AD occurs due to the accumulation of beta-amyloidTrusted Source, a protein that clumps together to form “sticky” plaques on the brain. These plaques affect the transmission of brain cell signals and may result in the death of brain cells, leading to symptoms of AD. These symptoms include memory loss, mood changes, and difficulties with speech. Two of the most problematic proteins are beta-amyloid 40 and beta-amyloid 42 because health experts believe they contribute the most to the creation of sticky plaque.
The new study, which appears in the journal Neurology, started with a basic question about beta-amyloid production, its clearance in people, and why amyloid plaques develop as individuals get older and develop AD. “We launched our study to measure that amyloid-beta 42 is specifically impaired in its clearance out of the brain and central nervous system,” senior study author Dr.
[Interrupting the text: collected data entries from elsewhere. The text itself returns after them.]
Lemma calls_malformed w i :
  i ∈ regionIds this w → Css.parse ("#" ++ i) = Css.Malformed →
  (∃ j, j ∈ regionIds this w ∧
        expand this w =
          Throws (SyntaxError ("#" ++ j))
            (setAttribute (controlElement_ this) "aria-expanded" "true" w)) ∧
  (∃ j, j ∈ regionIds this w ∧
        collapse this w =
          Throws (SyntaxError ("#" ++ j))
            (setAttribute (controlElement_ this) "aria-expanded" "false" w)) ∧
  (∃ j, j ∈ regionIds this w ∧
        exception (toggle this w) = Some (SyntaxError ("#" ++ j))).
Proof.
  intros Hin Hbad.
  assert (∀ v, regionIds this (setAttribute (controlElement_ this) "aria-expanded" v w)
               = regionIds this w) as Hids
    by (intros v; apply regionIds_sameControls; by apply getAttribute_set_other).
  assert (∃ j, j ∈ regionIds this w ∧
            expand this w =
              Throws (SyntaxError ("#" ++ j))
                (setAttribute (controlElement_ this) "aria-expanded" "true" w)) as He.
  { destruct (regionElements_malformed
                (setAttribute (controlElement_ this) "aria-expanded" "true" w) i)
      as (j & Hj & He); [by rewrite Hids|done|].
    exists j. split; [by rewrite <- (Hids "true")|]. by rewrite expand_eq, He. }
  assert (∃ j, j ∈ regionIds this w ∧
            collapse this w =
              Throws (SyntaxError ("#" ++ j))
                (setAttribute (controlElement_ this) "aria-expanded" "false" w)) as Hc.
  { destruct (regionElements_malformed
                (setAttribute (controlElement_ this) "aria-expanded" "false" w) i)
      as (j & Hj & Hc); [by rewrite Hids|done|].
    exists j. split; [by rewrite <- (Hids "false")|]. by rewrite collapse_eq, Hc. }
  split; [exact He|]. split; [exact Hc|].
  rewrite toggle_eq. destruct (isExpanded this w).
  - destruct Hc as (j & Hj & ->). by exists j.
  - destruct He as (j & Hj & ->). by exists j.
Qed.

End Throwing.

(** ** Construction *)

Lemma find_None_Forall {A} (f : A -> bool) (l : list A) :
  List.find f l = None ↔ Forall (fun x => f x = false) l.
Proof.
  induction l as [|x l IH]; simpl; [split; [constructor|done]|].
  destruct (f x) eqn:E.
  - split; [discriminate|]. intros [H _]%Forall_cons. congruence.
  - rewrite IH. rewrite Forall_cons. tauto.
Qed.

Lemma querySelector_control element w :
  querySelector element ("." ++ COLLAPSIBLE_CONTROL_CLASS) w =
  Returns (List.find (matches w (Css.ClassSelector COLLAPSIBLE_CONTROL_CLASS))
             (descendants w element)) w.
Proof. reflexivity. Qed.

Lemma initControl_eq element w :
  initControl element w =
  match findControl w element with
  | Some control => Returns control (controlDefaults control w)
  | None => Throws configurationError w
  end.
Proof.
  unfold initControl, mbind, M_bind. rewrite querySelector_control.
  unfold findControl, gets at 1. cbv beta iota.
  destruct (List.find _ _) as [c|];
    [|destruct (classList_contains w element COLLAPSIBLE_CONTROL_CLASS); [|reflexivity]];
    unfold controlDefaults, gets, modify, skip, mret, M_ret; cbv beta iota zeta;
    repeat match goal with
           | |- context [if ?b then _ else _] => destruct b; cbv beta iota
           end; reflexivity.
Qed.

Lemma findControl_None w element :
  findControl w element = None ↔
  classList_contains w element COLLAPSIBLE_CONTROL_CLASS = false ∧
  Forall (fun d => classList_contains w d COLLAPSIBLE_CONTROL_CLASS = false)
    (descendants w element).
Proof.
  unfold findControl.
  destruct (List.find _ _) as [c|] eqn:E.
  - split; [discriminate|]. intros [_ H].
    pose proof (proj2 (find_None_Forall
      (matches w (Css.ClassSelector COLLAPSIBLE_CONTROL_CLASS)) _) H). congruence.
  - pose proof (proj1 (find_None_Forall
      (matches w (Css.ClassSelector COLLAPSIBLE_CONTROL_CLASS)) _) E) as H.
    destruct (classList_contains w element COLLAPSIBLE_CONTROL_CLASS).
    + split; [done|]. intros [? _]; done.
    + split; [|done]. intros _. split; [done|exact H].
Qed.

Lemma findControl_root w element :
  classList_contains w element COLLAPSIBLE_CONTROL_CLASS = true →
  Forall (fun d => classList_contains w d COLLAPSIBLE_CONTROL_CLASS = false)
    (descendants w element) →
  findControl w element = Some element.
Proof.
  intros Hroot Hnone. unfold findControl.
  rewrite (proj2 (find_None_Forall
    (matches w (Css.ClassSelector COLLAPSIBLE_CONTROL_CLASS)) _) Hnone).
  by rewrite Hroot.
Qed.

(** The defaults touch aria-expanded, role and tabindex of the control
    element, and only to fill in. *)
Lemma controlDefaults_attr control w r n :
  r ≠ control ∨ (n ≠ "aria-expanded" ∧ n ≠ "role" ∧ n ≠ "tabindex") →
  getAttribute (controlDefaults control w) r n = getAttribute w r n.
Proof.
  intros H. unfold controlDefaults. cbv zeta.
  repeat match goal with
         | |- context [if ?b then _ else _] => destruct b
         end;
    repeat (rewrite getAttribute_setAttribute, decide_False by intuition); reflexivity.
Qed.

Lemma controlDefaults_expanded control w :
  getAttribute (controlDefaults control w) control "aria-expanded" =
  Some (default "false" (getAttribute w control "aria-expanded")).
Proof.
  unfold controlDefaults, hasAttribute. cbv zeta.
  destruct (getAttribute w control "aria-expanded") as [v|] eqn:E; simpl.
  - repeat match goal with
           | |- context [if ?b then _ else _] => destruct b
           end; rewrite ?getAttribute_set_other by done; exact E.
  - repeat match goal with
           | |- context [if ?b then _ else _] => destruct b
           end; rewrite ?getAttribute_set_other by done; apply getAttribute_set_same.
Qed.

Lemma controlDefaults_tabindex control w :
  getAttribute (controlDefaults control w) control "tabindex" =
  Some (default "0" (getAttribute w control "tabindex")).
Proof.
  unfold controlDefaults. cbv zeta.
  set (w1 := if hasAttribute w control "aria-expanded" then w else _).
  set (w2 := if String.eqb _ "button" then w1 else _).
  assert (getAttribute w2 control "tabindex" = getAttribute w control "tabindex") as H.
  { unfold w2, w1.
    repeat match goal with
           | |- context [if ?b then _ else _] => destruct b
           end; rewrite ?getAttribute_set_other by done; reflexivity. }
  unfold hasAttribute. rewrite <- H.
  destruct (getAttribute w2 control "tabindex") eqn:E; simpl; [done|].
  apply getAttribute_set_same.
Qed.

Lemma controlDefaults_role control w :
  getAttribute (controlDefaults control w) control "role" =
  if String.eqb (Str.toLowerCase (nodeName (elements w control))) "button"
  then getAttribute w control "role" else Some "button".
Proof.
  unfold controlDefaults. cbv zeta.
  set (w1 := if hasAttribute w control "aria-expanded" then w else _).
  assert (nodeName (elements w1 control) = nodeName (elements w control)) as Hn.
  { unfold w1. destruct (hasAttribute _ _ _); [done|]. simpl.
    by rewrite Nat.eqb_refl. }
  assert (getAttribute w1 control "role" = getAttribute w control "role") as Hr.
  { unfold w1. destruct (hasAttribute _ _ _); [done|]. by apply getAttribute_set_other. }
  rewrite Hn. destruct (String.eqb _ "button");
    destruct (hasAttribute _ control "tabindex");
    rewrite ?getAttribute_set_other by done; try done; apply getAttribute_set_same.
Qed.

Section InitRegions.

Variable this : Collapsible.
Let control := controlElement_ this.

Lemma forEach_add regions w :
  forEach regions (addRegionElement this) w = Returns tt (addedAll this regions w).
Proof.
  revert w. induction regions as [|r regions IH]; intros w; [done|].
  simpl. unfold mbind, M_bind. rewrite addRegionElement_eq. apply IH.
Qed.

Lemma added_attr region w r n :
  r ≠ region ∨ (n ≠ "id" ∧ n ≠ "role" ∧ n ≠ "hidden") →
  r ≠ control ∨ n ≠ "aria-controls" →
  getAttribute (added this region w) r n = getAttribute w r n.
Proof.
  intros H1 H2. unfold added. rewrite withRegionId_attr by done.
  by apply prepared_attr.
Qed.

Lemma added_role region w :
  getAttribute (added this region w) region "role" = Some "region".
Proof.
  unfold added. rewrite withRegionId_attr by (right; discriminate).
  unfold prepared. cbv zeta.
  destruct (isExpanded this _);
    first [rewrite getAttribute_set_other by done
          |rewrite getAttribute_remove_other by done];
    apply getAttribute_set_same.
Qed.

Lemma addedAll_attr regions w r n :
  r ∉ regions ∨ (n ≠ "id" ∧ n ≠ "role" ∧ n ≠ "hidden") →
  r ≠ control ∨ n ≠ "aria-controls" →
  getAttribute (addedAll this regions w) r n = getAttribute w r n.
Proof.
  revert w. induction regions as [|x regions IH]; intros w H1 H2; [done|].
  unfold addedAll in *. simpl. rewrite IH.
  - apply added_attr; [|done]. destruct H1 as [H1|H1]; [left|by right].
    intros ->. apply H1. by left.
  - destruct H1 as [H1|H1]; [left|by right]. intros Hin. apply H1. by right.
  - done.
Qed.

Lemma addedAll_role regions w r :
  getAttribute (addedAll this regions w) r "role" =
  if decide (r ∈ regions) then Some "region" else getAttribute w r "role".
Proof.
  revert w. induction regions as [|x regions IH] using rev_ind; intros w.
  - rewrite decide_False; [done|]. apply not_elem_of_nil.
  - unfold addedAll in *. rewrite fold_left_app. simpl.
    destruct (decide (r = x)) as [->|Hne].
    + rewrite added_role. rewrite decide_True; [done|]. apply elem_of_app. right. by left.
    + rewrite added_attr by (try (left; done); right; discriminate).
      rewrite IH. repeat case_decide; try done; exfalso;
        rewrite elem_of_app, list_elem_of_singleton in *; tauto.
Qed.

Lemma discoverRegions_pure w :
  after (discoverRegions this w) = w ∧
  (∀ e, exception (discoverRegions this w) = Some e → ∃ s, e = SyntaxError s).
Proof.
  unfold discoverRegions, gets, mbind, M_bind. fold control.
  destruct (hasAttribute w control "aria-controls");
    [apply regionElements_pure|by split].
Qed.

Lemma discoverRegions_plain w :
  plain this w → ∃ regions, discoverRegions this w = Returns regions w.
Proof.
  intros Hp. unfold discoverRegions, gets, mbind, M_bind. fold control.
  destruct (hasAttribute w control "aria-controls"); [|eauto].
  rewrite regionElements_ident by done. eauto.
Qed.

Lemma initRegions_eq w :
  initRegions this w =
  match discoverRegions this w with
  | Returns regions _ => Returns tt (addedAll this regions w)
  | Throws e _ => Throws e w
  end.
Proof.
  pose proof (discoverRegions_pure w) as [Hw _]. revert Hw.
  unfold initRegions, discoverRegions, gets, mbind, M_bind. fold control.
  destruct (hasAttribute w control "aria-controls"); cbv beta iota.
  - destruct (regionElements this w) as [rs w1|e w1]; simpl; intros ->; [|done].
    apply forEach_add.
  - intros _. apply forEach_add.
Qed.

Lemma listeners_renewed w :
  ∃ w', (removeListeners this ;; addListeners this ;; mret this) w = Returns this w' ∧
        elements w' = elements w ∧ document w' = document w ∧
        detached w' = detached w ∧ log w' = log w.
Proof.
  unfold removeListeners, addListeners, removeEventListener, addEventListener,
    modify, mbind, M_bind, mret, M_ret.
  repeat match goal with
         | |- context [if ?b then _ else _] => destruct b
         end; eexists; (split; [reflexivity|]); repeat split.
Qed.

End InitRegions.

Lemma init_eq element w :
  init element w =
  match findControl w element with
  | None => Throws configurationError (allocated w)
  | Some control =>
      let this := constructed w element control in
      let w1 := controlDefaults control (allocated w) in
      match discoverRegions this w1 with
      | Throws e _ => Throws e w1
      | Returns regions _ =>
          (removeListeners this ;; addListeners this ;; mret this)
            (addedAll this regions w1)
      end
  end.
Proof.
  unfold init. unfold mbind at 1, M_bind at 1. unfold newHandlers.
  fold (allocated w). unfold mbind at 1, M_bind at 1. rewrite initControl_eq.
  change (findControl (allocated w) element) with (findControl w element).
  destruct (findControl w element) as [c|]; [|done]. cbv zeta.
  unfold mbind at 1, M_bind at 1. simpl fst. simpl snd. fold (constructed w element c).
  rewrite initRegions_eq.
  by destruct (discoverRegions _ _).
Qed.

Lemma getAttribute_elements w w' r n :
  elements w' = elements w → getAttribute w' r n = getAttribute w r n.
Proof. unfold getAttribute. by intros ->. Qed.

Lemma scanSiblings_sameClasses w w' sibs :
  (∀ r, classList (elements w' r) = classList (elements w r)) →
  scanSiblings w' sibs = scanSiblings w sibs.
Proof.
  intros H. induction sibs as [|r sibs IH]; [done|]. simpl.
  unfold classList_contains. by rewrite H, IH.
Qed.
Bateman explained to Medical News Today. They then looked at the formation of beta-amyloid 42 and how it traveled from the brain into the blood.
“[W]e tracked how amyloid-beta is removed from the [central nervous system (CNS)], showing ~50% is removed across the blood-brain barrier to the blood,” he added. This then led to the discovery that looking at the ratio of amyloid-beta 42 and amyloid-beta 40 could identify whether or not somebody was forming amyloid plaques on their brain. “From this discovery,” he added, “we sought to test and validate [our findings] in several large national Alzheimer’s disease studies, and the current publication in Neurology is that work from studies in Europe, the U.S., and Australia.”